Un événement, une réussite, l’exposition de Strasbourg : L’Europe des esprits ou la fascination de l’occulte 1750-1950, bâtie par Serge Fauchereau, rompu depuis Beaubourg aux grandes expositions pluridisciplinaires à thèmes. Joëlle Pijaudier-Cabot, promotrice du projet, écrit en ouverture du catalogue – que l’on acquerra – « cette aventure est sans précédent dans l’histoire des musées de la ville de Strasbourg ». Elle-même y est la directrice des 11 musées. Pourquoi Strasbourg ? Le Conseil de l’Europe et le ministre de la Culture français apportent leur soutien. Une attention à Strasbourg justifiée par la situation de cette ville à la rencontre de deux cultures, à la place qui y fut donnée à la recherche en science et en théologie. Goethe, auteur des étranges Métamorphoses des plantes et dessinateur de sorcières y séjourna avec Herder. La couverture du catalogue, Fuseli : un cryptogramme, une scène dont nous est tendue la clef, dérobée si nous ne sommes pas initiés. Cette incertitude, ce trouble font le prix constant de cette exposition.

EXPOSITION
L’EUROPE DES ESPRITS OU LA
FASCINATION DE L’OCCULTE, 1750-1950
Musée d’art moderne et contemporain de la ville de
Strasbourg, 8 octobre 2011 – 12 février 2012

 

CATALOGUE
ouvrage collectif sous la direction
de Serge Fauchereau
Éd. des musées de la ville de Strasbourg, 450 p., 48 €

Un événement, une réussite, l’exposition de Strasbourg : L’Europe des esprits ou la fascination de l’occulte 1750-1950, bâtie par Serge Fauchereau, rompu depuis Beaubourg aux grandes expositions pluridisciplinaires à thèmes. Joëlle Pijaudier-Cabot, promotrice du projet, écrit en ouverture du catalogue – que l’on acquerra – « cette aventure est sans précédent dans l’histoire des musées de la ville de Strasbourg ». Elle-même y est la directrice des 11 musées. Pourquoi Strasbourg ? Le Conseil de l’Europe et le ministre de la Culture français apportent leur soutien. Une attention à Strasbourg justifiée par la situation de cette ville à la rencontre de deux cultures, à la place qui y fut donnée à la recherche en science et en théologie. Goethe, auteur des étranges Métamorphoses des plantes et dessinateur de sorcières y séjourna avec Herder. La couverture du catalogue, Fuseli : un cryptogramme, une scène dont nous est tendue la clef, dérobée si nous ne sommes pas initiés. Cette incertitude, ce trouble font le prix constant de cette exposition.

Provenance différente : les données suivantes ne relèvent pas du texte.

Lemma random_index_in_range_witness : 0 <= JS.floorMul (rngNext 12345).1 3 < 3.
Proof. apply (random_index_in_range 12345 3). lia. Defined.

Lemma shuffleFrom_draws {A} (i : nat) (arr : list A) (rng : Z) :
  (shuffleFrom i arr rng).2 = draws i rng.
Proof.
  revert arr rng. induction i as [|i IH]; intros arr rng; [done|].
  cbn [shuffleFrom]. destruct (rngNext rng) as [u rng'] eqn:Hn.
  rewrite IH. unfold draws. rewrite Nat.iter_succ_r. by rewrite Hn.
Qed.

(** X2. [shuffleInPlace] rearranges the array (nothing lost, nothing
    doubled), takes exactly [length - 1] draws from the generator whatever
    the array holds, and leaves an array of at most one element and the
    generator as they are. *)
Theorem shuffleInPlace_rearranges {A} (arr : list A) (rng : Z) :
  (shuffleInPlace arr rng).1 ≡ₚ arr ∧
  length (shuffleInPlace arr rng).1 = length arr ∧
  (shuffleInPlace arr rng).2 = draws (length arr - 1) rng ∧
  ((length arr <= 1)%nat → shuffleInPlace arr rng = (arr, rng)).
Proof.
  split_and!.
  - apply shuffleFrom_perm.
  - apply Permutation_length, shuffleFrom_perm.
  - apply shuffleFrom_draws.
  - intros Hlen. unfold shuffleInPlace.
    by replace (length arr - 1)%nat with O by lia.
Qed.

(** ** Tiles: what a click leaves alone *)

Lemma elem_of_setAdd {K} `{EqDecision K} (x k : K) s : x ∈ setAdd k s ↔ x = k ∨ x ∈ s.
Proof.
  unfold setAdd, setHas. case_bool_decide as Hk.
  - split; [by right | by intros [->|?]].
  - rewrite elem_of_app, list_elem_of_singleton. tauto.
Qed.

Lemma elem_of_setDelete {K} `{EqDecision K} (x k : K) s : x ∈ setDelete k s ↔ x ≠ k ∧ x ∈ s.
Proof. unfold setDelete. by rewrite list_elem_of_filter. Qed.

Lemma setHas_ext {K} `{EqDecision K} (k : K) s s' :
  (k ∈ s ↔ k ∈ s') → setHas k s = setHas k s'.
Proof. intros Heq. unfold setHas. by apply bool_decide_ext. Qed.

Lemma mapGet_mapSet {K V} `{EqDecision K} (k k' : K) (v : V) m :
  mapGet k' (mapSet k v m) = if decide (k = k') then Some v else mapGet k' m.
Proof.
  induction m as [|[k0 v0] m IH]; cbn [mapSet mapGet].
  - by destruct (decide (k = k')).
  - destruct (decide (k0 = k)) as [->|Hne]; cbn [mapGet].
    + by destruct (decide (k = k')).
    + destruct (decide (k0 = k')) as [->|Hne'].
      * by rewrite decide_False by done.
      * apply IH.
Qed.

Lemma mapGet_mapDelete {K V} `{EqDecision K} (k k' : K) (m : list (K * V)) :
  mapGet k' (mapDelete k m) = if decide (k = k') then None else mapGet k' m.
Proof.
  unfold mapDelete. induction m as [|[k0 v0] m IH]; cbn [mapGet].
  - by destruct (decide (k = k')).
  - rewrite filter_cons. cbn [fst]. destruct (decide (k0 ≠ k)) as [Hne|Heq]; cbn [mapGet].
    + destruct (decide (k0 = k')) as [->|Hne']; [by rewrite decide_False by done|apply IH].
    + apply dec_stable in Heq as ->. rewrite IH.
      by destruct (decide (k = k')).
Qed.

Lemma mapHas_mapGet {K V} `{EqDecision K} (k : K) (m : list (K * V)) :
  mapHas k m = bool_decide (is_Some (mapGet k m)).
Proof.
  unfold mapHas. apply bool_decide_ext. induction m as [|[k0 v0] m IH]; cbn [mapGet].
  - rewrite fmap_nil, elem_of_nil. split; [done|]. by intros [? ?].
  - rewrite fmap_cons, elem_of_cons. cbn [fst]. destruct (decide (k0 = k)) as [->|Hne].
    + split; [by eauto|by left].
    + rewrite <-IH. split; [by intros [?|?]|by right].
Qed.

(** X3. A click changes nothing but the clicked tile: every other tile
    keeps its three classes and its seat identifier, and the size of the
    grid is not touched. *)
Theorem classify_leaves_other_tiles t r c room r' c' :
  (r', c') ≠ (r, c) →
  isSeat (classify t r c room) r' c' = isSeat room r' c' ∧
  isBlocked (classify t r c room) r' c' = isBlocked room r' c' ∧
  isTeacher (classify t r c room) r' c' = isTeacher room r' c' ∧
  mapGet (keyRC r' c') (seats (classify t r c room)) = mapGet (keyRC r' c') (seats room) ∧
  rows (classify t r c room) = rows room ∧
  cols (classify t r c room) = cols room ∧
  cell (classify t r c room) = cell room.
Proof.
  intros Hne.
  assert (Hk : keyRC r c ≠ keyRC r' c') by (unfold keyRC; congruence).
  assert (Hget : mapGet (keyRC r' c') (seats (classify t r c room))
                 = mapGet (keyRC r' c') (seats room)).
  { destruct t; cbn [classify ensureSeat ensureBlocked ensureTeacher ensureEmpty seats];
      rewrite ?mapGet_mapSet, ?mapGet_mapDelete; by rewrite ?decide_False by done. }
  assert (Hadd : ∀ s, setHas (keyRC r' c') (setAdd (keyRC r c) s) = setHas (keyRC r' c') s).
  { intros s. apply setHas_ext. rewrite elem_of_setAdd.
    split; [by intros [?|?]|by right]. }
  assert (Hdel : ∀ s, setHas (keyRC r' c') (setDelete (keyRC r c) s) = setHas (keyRC r' c') s).
  { intros s. apply setHas_ext. rewrite elem_of_setDelete.
    split; [by intros [_ ?]|by split]. }
  unfold isSeat. rewrite !mapHas_mapGet, Hget. split; [done|].
  unfold isBlocked, isTeacher.
  destruct t; cbn [classify ensureSeat ensureBlocked ensureTeacher ensureEmpty
                   blocked teacher rows cols cell];
    unfold isBlocked; rewrite ?Hadd, ?Hdel; split_and!; try done;
    by destruct (setHas (keyRC r c) (blocked room)); rewrite ?Hdel.
Qed.

Lemma classify_leaves_other_tiles_witness :
  isSeat (classify ToolBlocked 1 1 frontRoom) 1 2 = isSeat frontRoom 1 2 ∧
  isBlocked (classify ToolBlocked 1 1 frontRoom) 1 2 = isBlocked frontRoom 1 2 ∧
  isTeacher (classify ToolBlocked 1 1 frontRoom) 1 2 = isTeacher frontRoom 1 2 ∧
  mapGet (keyRC 1 2) (seats (classify ToolBlocked 1 1 frontRoom))
    = mapGet (keyRC 1 2) (seats frontRoom) ∧
  rows (classify ToolBlocked 1 1 frontRoom) = rows frontRoom ∧
  cols (classify ToolBlocked 1 1 frontRoom) = cols frontRoom ∧
  cell (classify ToolBlocked 1 1 frontRoom) = cell frontRoom.
Proof. apply (classify_leaves_other_tiles ToolBlocked 1 1 frontRoom 1 2). discriminate. Defined.

Lemma setAdd_idemp {K} `{EqDecision K} (k : K) s : setAdd k (setAdd k s) = setAdd k s.
Proof.
  unfold setAdd at 1. by rewrite setHas_setAdd.
Qed.

Lemma setDelete_idemp {K} `{EqDecision K} (k : K) s : setDelete k (setDelete k s) = setDelete k s.
Proof.
  unfold setDelete. induction s as [|x s IH]; [done|].
  rewrite filter_cons. destruct (decide (x ≠ k)); [|done].
  rewrite filter_cons, decide_True by done. by rewrite IH.
Qed.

L’exposition situe d’abord son sujet, l’occulte et l’esprit, dans une suite qui s’étend à travers les espaces et les temps depuis des millénaires. Une interrogation qui est celle de la mort : « Aux systèmes exotériques bientôt organisés en religions, les ésotérismes ont opposé d’autres voix, plus ouvertes aux spéculations. » Le mot imaginal a été forgé par Henry Corbin pour parler des aspects imagés de la mystique soufie : « il y a trois mondes. 1 : le monde intelligible pur, mondes purs intelligences chérubiniques. 2 : le monde imaginal désigné théosophiquement comme le monde des âmes. 3 : le monde sensible, celui des choses matérielles ». Ce monde imaginal occupe une situation médiane et médiatrice. Notre horizon est ouvert par Daniel Bornemann dans le texte introducteur à l’exposition : Les sentiers infinis de l’imaginal. Le premier fond était mystique. Mais au XIXe siècle, dans les salons, les médiums font fureur. Le magnétisme, l’hypnose deviennent moyens de connaissance.

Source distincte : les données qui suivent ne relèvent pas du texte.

(** ** Machine integers

    Go's [int] is 64 bits wide on every platform the program is built for;
    [int32] and [int64] wrap around two's complement. *)
Definition swrap (w z : Z) : Z := (z + 2 ^ (w - 1)) mod 2 ^ w - 2 ^ (w - 1).
Abbreviation wrap64 := (swrap 64).
Abbreviation wrap32 := (swrap 32).
Definition max_int64 : Z := 2 ^ 63 - 1.
Definition min_int64 : Z := - 2 ^ 63.
Definition is_int64 (z : Z) : Prop := min_int64 ≤ z ≤ max_int64.
Definition is_int32 (z : Z) : Prop := - 2 ^ 31 ≤ z ≤ 2 ^ 31 - 1.

#[global] Instance is_int64_dec z : Decision (is_int64 z).
Proof. unfold is_int64. apply _. Defined.

(** ** Time

    [time.Time] is the number of nanoseconds since Go's zero time (1 January
    of year 1), [time.Duration] a number of nanoseconds in an int64. *)
Abbreviation Time := Z (only parsing).
Abbreviation Duration := Z (only parsing).
Definition nanosecond : Duration := 1.
Definition millisecond : Duration := 1000000.
Definition second : Duration := 1000000000.
Definition minute : Duration := 60 * second.

Definition clamp64 (z : Z) : Z := Z.max min_int64 (Z.min max_int64 z).

(** [t.Sub u] saturates at the ends of [Duration]. *)
Definition time_sub (t u : Time) : Duration := clamp64 (t - u).
Definition time_after (t u : Time) : bool := bool_decide (u < t).
Definition time_before (t u : Time) : bool := bool_decide (t < u).

(** Seconds between Go's zero time and the Unix epoch. *)
Definition unix_epoch : Z := 62135596800.
Definition time_unix (t : Time) : Z := t / second - unix_epoch.
Definition unix_time (sec : Z) : Time := (sec + unix_epoch) * second.

(** ** Step relations *)
Section Star.
Context {A : Type} (R : A → A → Prop).

Inductive star : A → A → Prop :=
| star_refl a : star a a
| star_step a b c : R a b → star b c → star a c.

Lemma star_trans a b c : star a b → star b c → star a c.
Proof. induction 1; eauto using star. Qed.

(** The induction rule for reachability: what every step preserves holds in
    every state reachable from one where it holds. *)
Lemma star_invariant (P : A → Prop) :
  (∀ a b, R a b → P a → P b) → ∀ a b, star a b → P a → P b.
Proof. intros Hs a b Hab. induction Hab; eauto. Qed.
End Star.

(** ** Automation *)

Create HintDb aleph discriminated.
#[export] Hint Constants Opaque : aleph.
#[export] Hint Constructors star : aleph.

(** [decide_bools] turns [bool_decide P = b] hypotheses into [P] or [¬ P]. *)
Ltac decide_bools :=
  repeat match goal with
  | H : bool_decide _ = true |- _ => apply bool_decide_eq_true_1 in H
  | H : bool_decide _ = false |- _ => apply bool_decide_eq_false_1 in H
  end.

(** [case_bools] splits on every [if] of the goal and of the hypotheses. *)
Ltac case_bools :=
  repeat (case_match; simplify_eq/=); decide_bools.

Ltac go_unfold_time := unfold time_sub, clamp64, time_after, time_before in *.

(** ** Shared lemmas *)

Lemma swrap_id w z : 0 < w → - 2 ^ (w - 1) ≤ z < 2 ^ (w - 1) → swrap w z = z.
Proof.
  intros Hw Hz. unfold swrap.
  assert (2 ^ w = 2 * 2 ^ (w - 1)) as E
    by (rewrite <- Z.pow_succ_r by lia; f_equal; lia).
  rewrite Z.mod_small by lia. lia.
Qed.

Lemma wrap64_id z : is_int64 z → wrap64 z = z.
Proof. intros []. apply swrap_id; unfold min_int64, max_int64 in *; lia. Qed.

Lemma swrap_range w z :
  0 < w → - 2 ^ (w - 1) ≤ swrap w z < 2 ^ (w - 1).
Proof.
  intros Hw. unfold swrap.
  assert (2 ^ w = 2 * 2 ^ (w - 1)) as E
    by (rewrite <- Z.pow_succ_r by lia; f_equal; lia).
  pose proof (Z.mod_pos_bound (z + 2 ^ (w - 1)) (2 ^ w)). lia.
Qed.

(** Wrapping early or late gives the same sum. *)
Lemma swrap_add_l w a b : 0 < w → swrap w (swrap w a + b) = swrap w (a + b).
Proof.
  intros Hw. unfold swrap. f_equal.
  replace ((a + 2 ^ (w - 1)) mod 2 ^ w - 2 ^ (w - 1) + b + 2 ^ (w - 1))
    with ((a + 2 ^ (w - 1)) mod 2 ^ w + b) by lia.
  rewrite Zplus_mod_idemp_l. f_equal. lia.
Qed.

Lemma clamp64_id z : is_int64 z → clamp64 z = z.
Proof. unfold clamp64, is_int64. lia. Qed.

(** What holds of a list holds of its filtered part, which satisfies the
    predicate; a list that satisfies it throughout is unchanged. *)
Section Filter.
Context {A : Type} (P : A → Prop) `{∀ x, Decision (P x)}.

Lemma Forall_filter_keep (Q : A → Prop) l : Forall Q l → Forall Q (filter P l).
Proof.
  rewrite !Forall_forall. intros Hq x [_ Hx]%list_elem_of_filter. auto.
Qed.

Lemma Forall_filter_sat l : Forall P (filter P l).
Proof. apply Forall_forall. by intros x [Hx _]%list_elem_of_filter. Qed.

Pour Schuré, alsacien, auteur d’un livre intitulé Les Grands Initiés en 1889, ceux-ci sont Rama, Krishna, Hermès, Moïse, Orphée, Pythagore, Platon, Jésus. Depuis 1750 et surtout depuis le romantisme, les artistes et les écrivains ont érigé en médiums d’autres figures : Faust, Isis, Macbeth, chez Goethe ou Delacroix. Et des siècles plus tôt, Hans Baldung Grien représentait le sabbat des sorcières, Schongauer figurait des démons et des bestiaires imaginaires déployant leurs menaces. Ainsi, écrit le philosophe Daniel Payot, « à la fin du siècle des Lumières et de l’Aufklärung, l’idée se répand largement d’un état de scission faisant naître par contrecoup une aspiration à la réunification, à la reconstitution de l’harmonie et de la totalité brisée ».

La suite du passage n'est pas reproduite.